Darren Ferguson, 17, from Stenhousemuir, appeared before Holyrood’s public petitions committee to call for regulations to ensure thermostats - which prevent tap water reaching scalding point - be installed in new buildings and renovated properties from May next year.
Mr Ferguson, who has undergone 59 major operations, numerous minor operations and laser surgery since being scalded on the face and chest by bath water when he was just six-months-old, said the thermostatic device cost just £80, but could save lives and prevent suffering.
He told the committee: "How can anyone say that years of mental and physical pain, a lifetime of disfigurement and the huge costs to the National Health Service are not worth an investment of £80 to save children and families in the future having to endure all that I and my family have had to suffer?"
Sounds sensible enough, doesn't it? Of course, right-wing bastards like me might make some preposterous claim about how it's the responsibility of parents not to pour boiling water onto their children, not the responsibility of the government to ensure we all live in a giant padded bubble, or we might point out the statistical fallacy in comparing all the costs to the NHS of treating every single scald victim to the cost of the device (but not of fitting it) required to prevent scalds in just one household, but everyone knows our real agenda is just to Oppress The Poor.

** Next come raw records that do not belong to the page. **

(** * text-duplicate-finder: a shallow embedding of [duplicates.v2.2.py]

    The development follows the script top-down: Python's string and
    container primitives first, then the helpers ([normalize_line],
    [get_input_files], [write_duplicates]), the three engines, the deletion
    pipeline and the strategy selector.

    Conventions.
    - A Python [str] is a [string]; an [ascii] stands for the code point of
      the same number (U+0000 .. U+00FF).
    - A Python [int] taken from the command line is a [Z]; counters and
      file ids, which the script only ever builds from [0] upwards, are [nat].
    - A [dict] is an insertion-ordered association list: the script iterates
      over its dictionaries, so the order of the keys is part of the model.
    - The delimiter is a single character, as the command line documents it. *)

From Stdlib Require Import List String Ascii Bool Arith ZArith NArith Lia.
From Stdlib Require Import Permutation Sorted.
From Stdlib Require Import DecimalString DecimalNat.
From Stdlib Require Import SpecFloat.
Import ListNotations.

Local Open Scope string_scope.
Local Open Scope list_scope.

(** ** Python string primitives *)

Module PyStr.

(** [str.isspace] on the code points below 256: TAB..CR, FS..US, space,
    NEL and NBSP. *)
Definition is_space (c : ascii) : bool :=
  let n := N_of_ascii c in
  (((9 <=? n) && (n <=? 13)) || ((28 <=? n) && (n <=? 32))
   || (n =? 133) || (n =? 160))%N.

Fixpoint lstrip (s : string) : string :=
  match s with
  | EmptyString => EmptyString
  | String c s' => if is_space c then lstrip s' else s
  end.

Fixpoint rstrip (s : string) : string :=
  match s with
  | EmptyString => EmptyString
  | String c s' =>
      match rstrip s' with
      | EmptyString => if is_space c then EmptyString else String c EmptyString
      | r => String c r
      end
  end.

(** [s.strip()] *)
Definition strip (s : string) : string := rstrip (lstrip s).

(** [bool(s)]: a string is truthy when it is not empty. *)
Definition truthy (s : string) : bool :=
  match s with EmptyString => false | _ => true end.

(** [s.split(d, maxsplit)] for [maxsplit >= 0]: at most [maxsplit] cuts, the
    last segment keeps the rest of the string. *)
Fixpoint split_max (d : ascii) (maxsplit : nat) (s : string) : list string :=
  match s with
  | EmptyString => [EmptyString]
  | String c s' =>
      if Ascii.eqb c d then
        match maxsplit with
        | O => [s]
        | S m => EmptyString :: split_max d m s'
        end
      else
        match split_max d maxsplit s' with
        | [] => [String c EmptyString]
        | f :: fs => String c f :: fs
        end
  end.

(** [s.split(d)]: every delimiter cuts. *)
Definition fields (d : ascii) (s : string) : list string :=
  split_max d (String.length s) s.

(** [s.split(d, count)] for a [count] that fits a C [Py_ssize_t], that is
    [- 2 ^ 63 <= count < 2 ^ 63]: a negative [count] puts no limit.  For a
    [count] outside this range the call raises [OverflowError]; the
    statements on the keys of lines are made for counts inside it. *)
Definition split (d : ascii) (count : Z) (s : string) : list string :=
  if (count <? 0)%Z then fields d s else split_max d (Z.to_nat count) s.

(** [d.join(l)] *)
Definition join (d : ascii) (l : list string) : string :=
  String.concat (String d EmptyString) l.

(** [l[:n]] on a list, with Python's reading of a negative bound. *)
Definition slice_to {A : Type} (n : Z) (l : list A) : list A :=
  if (n <? 0)%Z then firstn (List.length l - Z.to_nat (- n)) l
  else firstn (Z.to_nat n) l.

Fixpoint take (n : nat) (s : string) : string :=
  match n, s with
  | O, _ => EmptyString
  | S _, EmptyString => EmptyString
  | S m, String c s' => String c (take m s')
  end.

(** [s[:n]] on a string. *)
Definition prefix_to (n : Z) (s : string) : string :=
  if (n <? 0)%Z then take (String.length s - Z.to_nat (- n)) s
  else take (Z.to_nat n) s.

Fixpoint map_chars (f : ascii -> ascii) (s : string) : string :=
  match s with
  | EmptyString => EmptyString
  | String c s' => String (f c) (map_chars f s')
  end.

(** [s.replace(a, b)] for single characters. *)
Definition replace (a b : ascii) (s : string) : string :=
  map_chars (fun c => if Ascii.eqb c a then b else c) s.

Fixpoint mem_char (a : ascii) (s : string) : bool :=
  match s with
  | EmptyString => false
  | String c s' => Ascii.eqb c a || mem_char a s'
  end.

(** [str(n)] and [int(s)] on the decimal numerals the script writes. *)
Definition str_of_nat (n : nat) : string :=
  NilZero.string_of_uint (Nat.to_uint n).

Definition int_of_str (s : string) : option nat :=
  option_map Nat.of_uint (NilZero.uint_of_string s).

End PyStr.

(** ** Configuration: [config = vars(args)] *)

Record Config : Type := mkConfig {
  write_length : Z;
  hash_fields : Z;
  hash_delimiter : ascii;
  merge_batch_size : Z;
  deleteduplicates : bool
}.

(** ** [normalize_line] *)

(** [delimiter.join(line.strip().split(delimiter, count)[:count])], for a
    [count] that [str.split] accepts. *)
Definition normalize_line (line : string) (delimiter : ascii) (count : Z)
  : string :=
  PyStr.join delimiter
    (PyStr.slice_to count (PyStr.split delimiter count (PyStr.strip line))).

(** The key as the data model's sentence words it: [K] segments, the last of
    which keeps the residue of the line, so that only [K - 1] delimiters
    cut. *)
Definition normalize_line_residue (line : string) (delimiter : ascii)
  (count : Z) : string :=
  PyStr.join delimiter
    (PyStr.split_max delimiter (Z.to_nat count - 1) (PyStr.strip line)).

(** ** Python containers *)

(** A [dict]: an association list in insertion order.  Assigning to a key
    that is present replaces its value in place; a new key goes to the
    end. *)
Module PyDict.
Section Dict.
Context {K V : Type}.
Variable eqb : K -> K -> bool.

Definition dict : Type := list (K * V).

Fixpoint get (k : K) (d : dict) : option V :=
  match d with
  | [] => None
  | (k', v) :: d' => if eqb k k' then Some v else get k d'
  end.

Fixpoint set (k : K) (v : V) (d : dict) : dict :=
  match d with
  | [] => [(k, v)]
  | (k', v') :: d' =>
      if eqb k k' then (k', v) :: d' else (k', v') :: set k v d'
  end.

Definition mem (k : K) (d : dict) : bool :=
  match get k d with Some _ => true | None => false end.

Definition keys (d : dict) : list K := map fst d.
Definition values (d : dict) : list V := map snd d.

(** [d.update(other)] *)
Definition update (d other : dict) : dict :=
  fold_left (fun acc kv => set (fst kv) (snd kv) acc) other d.

End Dict.
End PyDict.

Abbreviation sdict V := (list (string * V)).
Abbreviation sget := (PyDict.get String.eqb).
Abbreviation sset := (PyDict.set String.eqb).
Abbreviation nget := (PyDict.get Nat.eqb).
Abbreviation nset := (PyDict.set Nat.eqb).

(** A [set] of strings, used for membership and size only. *)
Definition set_add (x : string) (s : list string) : list string :=
  if existsb (String.eqb x) s then s else s ++ [x].

Definition set_mem (x : string) (s : list string) : bool :=
  existsb (String.eqb x) s.

(** [list.sort] and [sorted]: a stable sort, here by insertion.  [le] is
    the comparison of the sort keys. *)
Section Sorting.
Context {A : Type}.
Variable le : A -> A -> bool.

Fixpoint insert_sorted (x : A) (l : list A) : list A :=
  match l with
  | [] => [x]
  | y :: l' => if le x y then x :: l else y :: insert_sorted x l'
  end.

Fixpoint py_sort (l : list A) : list A :=
  match l with
  | [] => []
  | x :: l' => insert_sorted x (py_sort l')
  end.

End Sorting.

Definition sorted_strings : list string -> list string :=
  py_sort String.leb.

Definition sorted_nats : list nat -> list nat :=
  py_sort Nat.leb.

(** ** Files *)

(** A file of the input directory: its basename, its size in bytes and the
    lines a text-mode iteration yields (each with its newline, the last one
    possibly without). *)
Record File : Type := mkFile {
  name : string;
  st_size : Z;
  content : list string
}.

(** What [input_dir.glob(file_pattern)] yields, in the order the directory
    enumerates it. *)
Record Entry : Type := mkEntry {
  entry_is_file : bool;
  entry_file : File
}.

(** [get_input_files]: [None] stands for a path that is no directory. *)
Definition get_input_files (input_dir : option (list Entry)) : list File :=
  match input_dir with
  | None => []
  | Some matches =>
      let files := map entry_file (filter entry_is_file matches) in
      py_sort (fun f g => (st_size f <=? st_size g)%Z) files
  end.

(** [{i: f.name for i, f in enumerate(files)}], read at a key that
    [enumerate] produced. *)
Definition id_to_file_map (files : list File) (i : nat) : string :=
  match nth_error files i with
  | Some f => name f
  | None => EmptyString
  end.

(** The order the data model's third invariant words: size first, basename
    second. *)
Definition size_then_name_le (f g : File) : bool :=
  (st_size f <? st_size g)%Z
  || ((st_size f =? st_size g)%Z && String.leb (name f) (name g)).

Definition files_by_size_then_name (input_dir : option (list Entry))
  : list File :=
  match input_dir with
  | None => []
  | Some matches =>
      py_sort size_then_name_le (map entry_file (filter entry_is_file matches))
  end.

(** ** [write_duplicates] *)

Definition NL : string := String "010" EmptyString.
Definition TAB : ascii := "009"%char.

Definition a_acute : string := String (ascii_of_nat 225) EmptyString.
Definition e_acute : string := String (ascii_of_nat 233) EmptyString.
Definition o_acute : string := String (ascii_of_nat 243) EmptyString.
Definition o_uml : string := String (ascii_of_nat 246) EmptyString.
Definition u_uml : string := String (ascii_of_nat 252) EmptyString.
(** The value of [row[key]]: a cell, something inherited (a function, or
    the prototype object for [__proto__]), or [undefined].  (Assigning to
    [row["__proto__"]] creates no own cell, so a row Papa builds never has
    that key.) *)
Inductive Property :=
  | OwnCell (s : string)
  | Inherited
  | Undefined.

Definition getProperty (row : Row) (key : string) : Property :=
  match row !! key with
  | Some s => OwnCell s
  | None =>
      if bool_decide (key ∈ objectPrototypeKeys) then Inherited else Undefined
  end.

(** [row[col.name]?.trim()] is not a function call that can succeed on an
    inherited value: it is neither null nor undefined, so [?.] goes on, and
    it has no [trim]. *)
Definition throwsOn (row : Row) (col : ColumnConfig.t) : bool :=
  match getProperty row (ColumnConfig.name col) with
  | Inherited => true
  | OwnCell _ | Undefined => false
  end.

(** Some rule throws on the row; some row of the data makes a rule
    throw. *)
Definition rowThrows (cfgs : list ColumnConfig.t) (row : Row) : bool :=
  existsb (throwsOn row) cfgs.

Definition passThrows (cfgs : list ColumnConfig.t) (data : list Row) : bool :=
  existsb (rowThrows cfgs) data.

(** The body of the [forEach] callback; [None] is the [TypeError] of its
    first statement, and past that statement the body is [checkColumn]. *)
Definition checkColumnJS (index : nat) (row : Row)
    (st : bool * Acc) (col : ColumnConfig.t) : option (bool * Acc) :=
  (* const val = row[col.name]?.trim(); *)
  if throwsOn row col then None
  else Some (checkColumn index row st col).

(** [columnConfigs.forEach(...)]: an exception ends the loop. *)
Fixpoint forEachJS (index : nat) (row : Row) (st : bool * Acc)
    (cfgs : list ColumnConfig.t) : option (bool * Acc) :=
  match cfgs with
  | [] => Some st
  | col :: rest =>
      match checkColumnJS index row st col with
      | Some st => forEachJS index row st rest
      | None => None
      end
  end.

(** [data.filter(...)]: an exception in the callback ends the pass. *)
Fixpoint filterRowsJS (cfgs : list ColumnConfig.t) (index : nat)
    (data : list Row) (acc : Acc) : option (list Row * Acc) :=
  match data with
  | [] => Some ([], acc)
  | row :: rest =>
      match forEachJS index row (true, acc) cfgs with
      | Some (valid, acc) =>
          match filterRowsJS cfgs (S index) rest acc with
          | Some (validated, acc) =>
              Some (if valid then row :: validated else validated, acc)
          | None => None
          end
      | None => None
      end
  end.

(** How the [complete] callback ends: it returns, having set the state and
    made its calls, or the pass throws before any [setX] ran. *)
Inductive Completion :=
  | Returned (st : State) (tr : list Call)
  | Threw.

(** [complete] with the exception: when the pass runs through, the
    callback is the [complete] above. *)
Definition completeJS (props : CSVUploaderProps) (file : File.t)
    (data : list Row) (st : State) : Completion :=
  match filterRowsJS (columnConfigs props) 0 data emptyAcc with
  | Some _ =>
      let '(st, tr) := complete props file data st in Returned st tr
  | None => Threw
  end.

(** How a drop ends: as [onDrop] says, or with the state [onDropStart]
    left when the callback threw. *)
Inductive DropEnd :=
  | Finished (st : State) (tr : list Call)
  | Crashed (st : State).

Definition onDropJS (props : CSVUploaderProps) (papa : File.t → ParseResult)
    (acceptedFiles : list File.t) (st : State) : DropEnd :=
  match onDropStart props acceptedFiles st with
  | (st, None) => Finished st []
  | (st, Some file) =>
      match papa file with
      | Complete data =>
          match completeJS props file data st with
          | Returned st tr => Finished st (ParseCall file :: tr)
          | Threw => Crashed st
          end
      | Error message => Finished (parseError message st) [ParseCall file]
      end
  end.

(** [columnConfigs = [{ name: "toString", required: true }]] and a file
    whose only column is [id]. *)
Definition toStringRequired : CSVUploaderProps :=
  {| columnConfigs := [ColumnConfig.mk "toString" true None None];
     maxSizeMB := None;
     validator := λ _, None |}.

Definition oneIdRow : list (gmap string string) := [ {[ "id" := "1" ]} ].

(** ** What the browser saves for the template link

    Clicking an anchor with a [download] attribute saves the resource of
    its [href].  For a [data:] address that resource is computed from the
    text of the address alone: the fragment (everything from the first
    number sign) is not part of it, the body is what follows the first
    comma, and the body is percent-decoded into octets.  A [string] stands
    for the octets saved, one [ascii] per octet. *)

Definition hexValue (c : ascii) : option N :=
  let n := N_of_ascii c in
  if bool_decide (48 ≤ n ≤ 57)%N then Some (n - 48)%N
  else if bool_decide (65 ≤ n ≤ 70)%N then Some (n - 55)%N
  else if bool_decide (97 ≤ n ≤ 102)%N then Some (n - 87)%N
  else None.

(** Percent-decoding: [%XY] with two hexadecimal digits is one octet,
    every other character stands for itself. *)
Fixpoint percentDecode (s : string) : string :=
  match s with
  | "" => ""
  | String c tail =>
      match tail with
      | String h (String l rest) =>
          if Ascii.eqb c "%" then
            match hexValue h, hexValue l with
            | Some a, Some b =>
                String (ascii_of_N (16 * a + b)) (percentDecode rest)
            | _, _ => String c (percentDecode tail)
            end
          else String c (percentDecode tail)
      | _ => String c (percentDecode tail)
      end
  end.

(** The address without its fragment. *)
Fixpoint beforeHash (s : string) : string :=
  match s with
  | "" => ""
  | String c rest => if Ascii.eqb c "#" then "" else String c (beforeHash rest)
  end.

(** What follows the first comma, if there is one. *)
Fixpoint afterComma (s : string) : option string :=
  match s with
  | "" => None
  | String c rest => if Ascii.eqb c "," then Some rest else afterComma rest
  end.

Definition afterScheme (s : string) : option string :=
  match s with
  | String "d" (String "a" (String "t" (String "a" (String ":" rest)))) =>
      Some rest
  | _ => None
  end.

(** The octets of a [data:] address whose media type is not base64, as
    the one of the template is. *)
Definition dataUrlBody (address : string) : option string :=
  match afterScheme (beforeHash address) with
  | Some rest => percentDecode <$> afterComma rest
  | None => None
  end.

(** The file a click on the link saves: its name and its octets. *)
Definition savedFile (link : Link) : option (string * string) :=
  (λ body, (download link, body)) <$> dataUrlBody (href link).

(** The UTF-8 octets of a text whose code units are below 256. *)
Fixpoint utf8 (s : string) : string :=
  match s with
  | "" => ""
  | String c rest =>
      let n := N_of_ascii c in
      if (n <? 128)%N then String c (utf8 rest)
      else String (ascii_of_N (192 + n / 64))
             (String (ascii_of_N (128 + n mod 64)) (utf8 rest))
  end.

Fixpoint noHash (s : string) : bool :=
  match s with
  | "" => true
  | String c rest => negb (Ascii.eqb c "#") && noHash rest
  end.

(** [columnConfigs = [{ name: "a#b" }, { name: "c" }]] *)
Definition hashNames : CSVUploaderProps :=
  {| columnConfigs := [ColumnConfig.mk "a#b" false None None;
                       ColumnConfig.mk "c" false None None];
     maxSizeMB := None;
     validator := λ _, None |}.

(** ** Drops and Papa's callbacks as separate events

    [Papa.parse] reads a [File] asynchronously: [onDrop] returns once the
    parse is started, and [complete] or [error] runs later, possibly after
    other drops.  The machine keeps the parses under way; a callback is
    for one of them. *)

Record Async := {
  cells : State;
  underWay : list File.t;
}.

Inductive AsyncEvent :=
  | Dropped (acceptedFiles : list File.t)
  | Completed (i : nat) (data : list Row)      (* complete, for parse [i] *)
  | Failed (i : nat) (message : string).       (* error, for parse [i] *)

Definition asyncStart : Async := {| cells := initialState; underWay := [] |}.

Definition asyncStep (props : CSVUploaderProps) (a : Async)
    (ev : AsyncEvent) : option Async :=
  match ev with
  | Dropped acceptedFiles =>
      let '(st, started) := onDropStart props acceptedFiles (cells a) in
      Some {| cells := st;
              underWay := underWay a ++
                          match started with Some file => [file] | None => [] end |}
  | Completed i data =>
      match underWay a !! i with
      | Some file =>
          Some {| cells := (complete props file data (cells a)).1;
                  underWay := delete i (underWay a) |}
      | None => None
      end
  | Failed i message =>
      match underWay a !! i with
      | Some _ =>
          Some {| cells := parseError message (cells a);
                  underWay := delete i (underWay a) |}
      | None => None
      end
  end.

(** The same, for drops that do not overlap: a drop is taken only when no
    parse is under way. *)
Definition seqStep (props : CSVUploaderProps) (a : Async)
    (ev : AsyncEvent) : option Async :=
  match ev, underWay a with
  | Dropped _, _ :: _ => None
  | _, _ => asyncStep props a ev
  end.

Fixpoint runEvents (step : Async → AsyncEvent → option Async) (a : Async)
    (events : list AsyncEvent) : option Async :=
  match events with
  | [] => Some a
  | ev :: rest =>
      match step a ev with
      | Some a => runEvents step a rest
      | None => None
      end
  end.

(** C10 as it is worded: after any events, at most one of the two error
    cells is non-empty. *)
Definition oneSurfaceAsStated : Prop :=
  ∀ props events a,
    runEvents (asyncStep props) asyncStart events = Some a →
    errors (cells a) = [] ∨ fileError (cells a) = None.

(** The rule [id] (required) with a limit of half a megabyte. *)
Definition idRequiredHalf : CSVUploaderProps :=
  {| columnConfigs := [ColumnConfig.mk "id" true None None];
     maxSizeMB := Some (1 # 2)%Q;
     validator := λ _, None |}.

(** A small file is dropped; before Papa is done with it a file over the
    limit is dropped; then Papa delivers the rows of the first. *)
Definition overlappingDrops : list AsyncEvent :=
  [Dropped [File.mk "rows.csv" 10];
   Dropped [File.mk "big.csv" 524289];
   Completed 0 [ {[ "id" := "1" ]}; {[ "id" := "" ]} ]].

(** What holds of the machine between non-overlapping drops. *)
Definition settled (a : Async) : Prop :=
  (length (underWay a) ≤ 1)%nat ∧
  (underWay a ≠ [] → errors (cells a) = [] ∧ fileError (cells a) = None) ∧
  (errors (cells a) = [] ∨ fileError (cells a) = None).

(** ** Any order of events, any props at each of them *)

Inductive LooseEvent :=
  | LooseDrop (acceptedFiles : list File.t)
  | LooseComplete (file : File.t) (data : list Row)
  | LooseError (message : string)
  | LooseDelete (confirm : string → bool)
  | LooseVisualize (fetch : FetchResult).

(** An event with the props of the render it happens in. *)
Definition looseStep (st : State)
    (e : CSVUploaderProps * PanelProps * LooseEvent) : State :=
  let '(props, panel, ev) := e in
  match ev with
  | LooseDrop acceptedFiles => (onDropStart props acceptedFiles st).1
  | LooseComplete file data => (complete props file data st).1
  | LooseError message => parseError message st
  | LooseDelete confirm => (handleDeleteData panel confirm st).1
  | LooseVisualize fetch => (handleVisualizeData panel fetch st).1
  end.

Definition looseRun
    (events : list (CSVUploaderProps * PanelProps * LooseEvent)) : State :=
  foldl looseStep initialState events.

(** No render so far had [alreadyUploadedPath] set. *)
Definition neverSaved
    (events : list (CSVUploaderProps * PanelProps * LooseEvent)) : Prop :=
  Forall (λ e, JS.truthy (alreadyUploadedPath e.1.2) = false) events.

(** The stored rows, when there are any, came with a name and a size. *)
Definition named (st : State) : Prop :=
  parsedData st ≠ [] →
  is_Some (uploadedFileName st) ∧ is_Some (uploadedFileSize st).

(** * Lemmas *)

(** ** The loops against their pure reading *)

Lemma checkColumn_spec index row valid acc col :
  checkColumn index row (valid, acc) col =
  (valid && columnOk row col,
   {| allErrors := allErrors acc ++ columnErrors index row col;
      trace := trace acc ++ columnCalls row col |}).
Proof.
  unfold checkColumn, columnErrors, columnCalls, columnOk.
  destruct acc as [es tr]; simpl.
  destruct (row !! ColumnConfig.name col) as [raw|]; simpl.
  - destruct (JS.isEmpty (JS.trim raw)) eqn:He; simpl.
    + destruct (ColumnConfig.required col), (ColumnConfig.validate col);
        simpl; rewrite ?app_nil_r, ?andb_true_r, ?andb_false_r; done.
    + rewrite andb_false_r.
      destruct (ColumnConfig.validate col) as [f|]; simpl.
      * destruct (f (JS.trim raw)); simpl;
          rewrite ?app_nil_r, ?andb_true_r, ?andb_false_r; done.
      * rewrite !app_nil_r, andb_true_r; done.
  - destruct (ColumnConfig.required col); simpl;
      rewrite ?app_nil_r, ?andb_true_r, ?andb_false_r; done.
Qed.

But, quite apart from the rights and wrongs of ever-greater state intrusion into our lives, there is another problem:
- Destroying the bacteria that causes Legionnaires’ disease requires raising the temperature of water to at least 140°F (60°C).
- But, at the temperature 140°F (60°C), water can cause third-degree burns in children in one second and adults in five seconds.
When I worked at British Gas Services, we were taught a very simple rule about central heating systems: if the water from the hot water tap doesn't burn you, it's dangerously cold.
Unfortunately, The Scotsman's article is a bit vague about this "thermostatic device", so we don't know whether they're talking about a thermostatic mixing valve, which is a genuine solution to the problem, or just any old thermostat. Thing is, I suspect the Scottish Executive don't know either. I wonder how much of our money they'll spend on finding out?